Se encaprichó con la mujer ajena
Durante la convivencia, Dudoso se reveló como un hombre de carácter blandengue y voluntad aún más floja.
Sus días dependían totalmente del humor con el que abría los ojos. A veces amanecía animado y dicharachero, haciendo bromas malas y riendo como si le hubieran contado un chiste de Gila.
Pero la mayor parte de su vida, la pasaba sumido en pensamientos pesimistas, bebiendo café como si fuera agua de mayo y paseando por la casa con una nube negra sobre su cabeza, tal y como corresponde a un artista frustrado. Porque de esos era, Víctor Dudoso trabajaba en la escuela rural de Fuente la Higueruela, donde daba plástica, tecnología y, de vez en cuando, música (cuando la profe de música pillaba una baja laboral).
Sentía esa llamada hacia el arte. Pero, como en la escuela no lograba soltar su genio, lo pagó el hogar: transformó la sala más luminosa en un estudio, justo la que Clara había soñado como dormitorio para unos futuros niños.
Pero la casa era de Víctor, así que Clara no dijo ni mu.

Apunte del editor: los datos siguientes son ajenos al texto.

(** A detached anchor between two links of the home page. *)
Lemma analysis_stops_at_failing_anchor_witness :
  a_href detached_anchor = Raise "Element is not attached to the DOM"
  ∧ analyze_links (Demo.world true true) Demo.home Demo.home
      "pricing information"
      ([Demo.anchor "/pricing" "Pricing"] ++ detached_anchor
         :: [Demo.anchor "/docs" "Docs"]) [] init
    = analyze_links (Demo.world true true) Demo.home Demo.home
        "pricing information"
        ([Demo.anchor "/pricing" "Pricing"] ++ [detached_anchor]) [] init.
Proof.
  split; [reflexivity|].
  apply (analysis_stops_at_failing_anchor (Demo.world true true) Demo.home
           Demo.home "pricing information" [Demo.anchor "/pricing" "Pricing"]
           detached_anchor [Demo.anchor "/docs" "Docs"]
           "Element is not attached to the DOM"). reflexivity.
Defined.


Lemma crawl_page_twice_witness :
  crawl_page (Demo.world true true) 3 Demo.home Demo.home
    "pricing information" 0 2 init = Some demo_walk
  ∧ crawl_page (Demo.world true true) 3 Demo.home Demo.home
      "pricing information" 0 2 demo_walk = Some demo_walk.
Proof.
  split; [exact demo_walk_run|].
  exact (crawl_page_twice _ _ 3 _ _ _ _ _ _ _ demo_walk_run).
Defined.



Lemma depth_keys_bounded_witness :
  crawl_page (Demo.world true true) 3 Demo.home Demo.home
    "pricing information" 0 2 init = Some demo_walk
  ∧ ∀ d, is_Some (depth_data demo_walk !! d) → (0 ≤ d ≤ 2)%Z.
Proof.
  split; [exact demo_walk_run|].
  destruct (depth_keys_bounded (Demo.world true true) "pricing information" 2)
    as [Hpage _].
  intros d Hd. destruct (Hpage _ _ _ _ _ _ demo_walk_run d Hd) as [Hold|?];
    [|done].
  simpl in Hold. rewrite lookup_empty in Hold. by destruct Hold.
Defined.

Lemma page_records_match_depth_index_witness :
  records_inv init
  ∧ depth_index_inv init
  ∧ ∀ u, is_Some (page_data (Demo.run true true 2) !! u)
         ↔ ∃ d urls,
             depth_data (Demo.run true true 2) !! d = Some urls ∧ u ∈ urls.
Proof.
  split_and!; [exact records_inv_init|exact depth_index_inv_init|].
  destruct (page_records_match_depth_index (Demo.world true true)
              "example.com" "pricing information" 2 init records_inv_init
              depth_index_inv_init) as [_ Hiff].
  exact Hiff.
Defined.

Lemma report_counts_ordered_witness :
  relevance_inv init
  ∧ records_inv init
  ∧ size (page_data (Demo.run true true 2))
    ≤ md_relevant_pages
        (r_metadata (build_results (Demo.world true true)
                       (normalize_base_url "example.com")
                       "pricing information" (Demo.run true true 2)))
    ≤ size (visited_urls (Demo.run true true 2)).
Proof.
  split; [exact relevance_inv_init|]. split; [exact records_inv_init|].
  exact (report_counts_ordered (Demo.world true true) "example.com"
           "pricing information" 2 init relevance_inv_init records_inv_init).
Defined.


Lemma negative_depth_visits_nothing_witness :
  (-1 < 0)%Z
  ∧ visited_urls (Demo.run true true (-1)) = visited_urls init
  ∧ ∃ report,
      files (Demo.run true true (-1))
        !! "semantic_results_20241105_100000.json"
      = Some (Written report)
      ∧ md_total_pages (r_metadata report) = 0
      ∧ r_page_data report = ∅.
Proof.
  split; [lia|].
  destruct (negative_depth_visits_nothing (Demo.world true true) "example.com"
              "pricing information" (-1) init ltac:(lia))
    as ((Hv & _) & _ & Hfile).
  split; [exact Hv|].
  eexists. split; [|split].
  - unfold Demo.run. rewrite (Hfile eq_refl eq_refl). apply lookup_insert_eq.
  - reflexivity.
  - reflexivity.
Defined.
(** The file branch either stops before [gpg] is reached (the follow-up read
    blocks, raises, or returns bytes that are not UTF-8, or the file name
    holds a NUL) or runs [gpg --decrypt -o] once, on the tail of the chunk. *)
Lemma receive_file_trace (data : bytes) (t : text) (s : stream) :
  let header := fst (fst (partition NL t)) in
  fst (receive_file run data t s) = [] \/
  exists acts fl s',
    receive_file run data t s =
      (Run (gpg_decrypt_to (filename_of header))
           (slice_from (length header + 1) data) :: acts, fl) /\
    stream_after fl = Some s' /\ quiet acts = true.
Proof.
  unfold receive_file.
  destruct (partition NL t) as [[header sep] armored]. cbn [fst].
  assert (SF : forall s0,
            fst (save_file run (filename_of header)
                   (slice_from (length header + 1) data) s0) = [] \/
            exists acts fl s',
              save_file run (filename_of header)
                (slice_from (length header + 1) data) s0 =
                (Run (gpg_decrypt_to (filename_of header))
                     (slice_from (length header + 1) data) :: acts, fl) /\
              stream_after fl = Some s' /\ quiet acts = true).
  { intro s0. destruct (contains NUL (filename_of header)) eqn:Z.
    - left. rewrite save_file_nul by exact Z. reflexivity.
    - right. destruct (save_file_trace (filename_of header)
                         (slice_from (length header + 1) data) s0 Z)
        as (acts & fl & E & A & W).
      exists acts, fl, s0. auto. }
  destruct (text_eqb armored [] && text_eqb sep [NL]).
  - destruct (recv 65536 s) as [[more|msg|] s'].
    + destruct (truthy more); [destruct (Utf8.decode more)|].
      * apply SF.
      * left. reflexivity.
      * apply SF.
    + left. reflexivity.
    + left. reflexivity.
  - apply SF.
Qed.

(** Without a follow-up read the file branch is [save_file] on the socket
    as the first read left it. *)
Lemma receive_file_no_follow_up (data : bytes) (t header sep armored : text)
    (s : stream) :
  partition NL t = (header, sep, armored) ->
  armored <> [] ->
  receive_file run data t s =
  save_file run (filename_of header) (slice_from (length header + 1) data) s.
Proof.
  intros P A. unfold receive_file. rewrite P.
  unfold text_eqb at 1.
  destruct (list_eq_dec N.eq_dec armored []); [contradiction|].
  reflexivity.
Qed.

(** ** The loop ends *)

Lemma save_file_flow (filename : text) (cipher_bytes : bytes) (s : stream) :
  forall acts s', save_file run filename cipher_bytes s = (acts, Continue s') ->
                  s' = s.
Proof.
  unfold save_file. intros acts s'.
  destruct (contains NUL filename); [discriminate|].
  destruct (returncode _ =? 0)%Z; [intro E; inversion E; reflexivity|].
  destruct (Utf8.decode _); intro E; inversion E; reflexivity.
Qed.

Lemma receive_file_flow (data : bytes) (t : text) (s : stream) :
  forall acts s', receive_file run data t s = (acts, Continue s') ->
                  (weight s' <= weight s)%nat.
Proof.
  unfold receive_file. intros acts s'.
  destruct (partition NL t) as [[header sep] armored].
  destruct (text_eqb armored [] && text_eqb sep [NL]).
  - destruct (recv 65536 s) as [[more|msg|] s1] eqn:R; try discriminate.
    pose proof (recv_weight _ _ _ _ R) as W.
    destruct (truthy more); [destruct (Utf8.decode more); [|discriminate]|];
      intro E; apply save_file_flow in E; subst; exact W.
  - intro E. apply save_file_flow in E. subst. lia.
Qed.

Lemma receive_text_flow (data : bytes) (s : stream) :
  forall acts s', receive_text run data s = (acts, Continue s') -> s' = s.
Proof.
  unfold receive_text. intros acts s'.
  destruct (decrypt_message run data) as [a [e|[plain|]]];
    intro E; inversion E; reflexivity.
Qed.

Lemma loop_body_consumes (s : stream) :
  forall acts s', loop_body run s = (acts, Continue s') ->
                  (weight s' < weight s)%nat.
Proof.
  unfold loop_body. intros acts s'.
  destruct (recv 4096 s) as [[data|msg|] s1] eqn:R; try discriminate.
  destruct data as [|x data]; [discriminate|]. cbn [truthy negb].
  assert (W : (weight s1 < weight s)%nat)
    by (eapply recv_weight_data; [exact R | discriminate]).
  destruct (Utf8.decode (x :: data)) as [t|].
  - destruct (is_file (Some t)); intro E.
    + apply receive_file_flow in E. lia.
    + apply receive_text_flow in E. subst. exact W.
  - intro E. apply receive_text_flow in E. subst. exact W.
Qed.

El bueno de Dudoso llenó la habitación de caballetes, trastos de pintura y arcilla, y se puso a crear: unas veces pintaba con gran fervor, otras modelaba cosas raretes
Podía estar hasta bien entrada la noche dándole caña a un bodegón rarísimo, o pasar el finde entero modelando una figurita incomprensible para cualquier persona cuerda.

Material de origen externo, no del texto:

Lemma take_digits_length s acc n :
  (length (take_digits s acc n).2 <= length s)%nat.
Proof.
  revert acc n. induction s as [|c s IH]; intros acc n; [reflexivity|].
  cbn [take_digits]. destruct (is_digit c); [|reflexivity].
  specialize (IH (acc * 10 + (c - 48)) (S n)). simpl. lia.
Qed.

Lemma parse_exponent_length s e r :
  parse_exponent s = Some (e, r) -> (length r <= length s)%nat.
Proof.
  unfold parse_exponent. destruct s as [|c s].
  { intros H. injection H as <- <-. reflexivity. }
  destruct ((c =? ch "e") || (c =? ch "E")).
  2:{ intros H. injection H as <- <-. reflexivity. }
  assert (Hd : forall r1 sg, (length r1 <= length s)%nat ->
    match take_digits r1 0 0 with
    | (_, O, _) => None
    | (e0, S _, r2) =>
      Some (if sg : bool then (- Z.of_N e0)%Z else Z.of_N e0, r2)
    end = Some (e, r) -> (length r <= length (c :: s))%nat).
  { intros r1 sg L. pose proof (take_digits_length r1 0 0) as T.
    destruct (take_digits r1 0 0) as [[a k] r2]. destruct k; [discriminate|].
    intros H. injection H as <- <-. simpl in *. lia. }
  destruct s as [|d s]; [discriminate|].
  destruct (d =? ch "-"); [exact (Hd s true ltac:(simpl; lia))|].
  destruct (d =? ch "+"); [exact (Hd s false ltac:(simpl; lia))|].
  exact (Hd (d :: s) false ltac:(simpl; lia)).
Qed.

Lemma parse_fraction_length m s m' k r :
  parse_fraction m s = Some (m', k, r) -> (length r <= length s)%nat.
Proof.
  unfold parse_fraction. destruct s as [|c s].
  { intros H. injection H as <- <- <-. reflexivity. }
  destruct (c =? ch ".").
  - pose proof (take_digits_length s m 0) as T.
    destruct (take_digits s m 0) as [[a j] r2]. destruct j; [discriminate|].
    intros H. injection H as <- <- <-. simpl in *. lia.
  - intros H. injection H as <- <- <-. reflexivity.
Qed.

Lemma parse_number_length s n r :
  parse_number s = Some (n, r) -> (length r <= length s)%nat.
Proof.
  unfold parse_number.
  assert (Hint : forall sg s1, (length s1 <= length s)%nat ->
    match
      match s1 with
      | c :: r0 =>
        if c =? ch "0" then Some (0, r0)
        else if is_digit c then
          let '(m, _, r') := take_digits s1 0 0 in Some (m, r')
        else None
      | [] => None
      end
    with
    | None => None
    | Some (m, s2) =>
      match parse_fraction m s2 with
      | None => None
      | Some (m', fd, s3) =>
        match parse_exponent s3 with
        | None => None
        | Some (e, s4) =>
          Some ({| neg := sg; mant := m'; expo := (e - Z.of_nat fd)%Z |}, s4)
        end
      end
    end = Some (n, r) -> (length r <= length s)%nat).
  { intros sg s1 L.
    assert (Htail : forall m s2, (length s2 <= length s1)%nat ->
      match parse_fraction m s2 with
      | None => None
      | Some (m', fd, s3) =>
        match parse_exponent s3 with
        | None => None
        | Some (e, s4) =>
          Some ({| neg := sg; mant := m'; expo := (e - Z.of_nat fd)%Z |}, s4)
        end
      end = Some (n, r) -> (length r <= length s)%nat).
    { intros m s2 L2.
      destruct (parse_fraction m s2) as [[[m' fd] s3]|] eqn:Ef; [|discriminate].
      apply parse_fraction_length in Ef.
      destruct (parse_exponent s3) as [[e s4]|] eqn:Ee; [|discriminate].
      apply parse_exponent_length in Ee.
      intros H. injection H as <- <-. lia. }
    destruct s1 as [|c s1]; [discriminate|].
    destruct (c =? ch "0"); [apply Htail; simpl; lia|].
    destruct (is_digit c); [|discriminate].
    pose proof (take_digits_length (c :: s1) 0 0) as T.
    destruct (take_digits (c :: s1) 0 0) as [[m k] r']. apply Htail. exact T. }
  destruct s as [|c s]; [discriminate|].
  destruct (c =? ch "-"); [exact (Hint true s ltac:(simpl; lia))|].
  exact (Hint false (c :: s) ltac:(lia)).
Qed.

Sus obras maestras no las vendía ni regalaba, sino que las colgaba por toda la casa. Así, las paredes estaban cubiertas de cuadros que, por cierto, a Clara no le gustaban nada; los armarios y estantes crujían bajo el peso de figuras de barro de dudoso gusto.
Y claro, si eso fueran auténticas bellezas, lo mismo ni tan mal, pero no.
Los pocos amigos pintores y escultores que le quedaban desde sus años de estudios -los cuales le visitaban de vez en cuando-, se quedaban mudos observando los cuadros, apartaban la mirada y rezaban para no tener que fingir un elogio.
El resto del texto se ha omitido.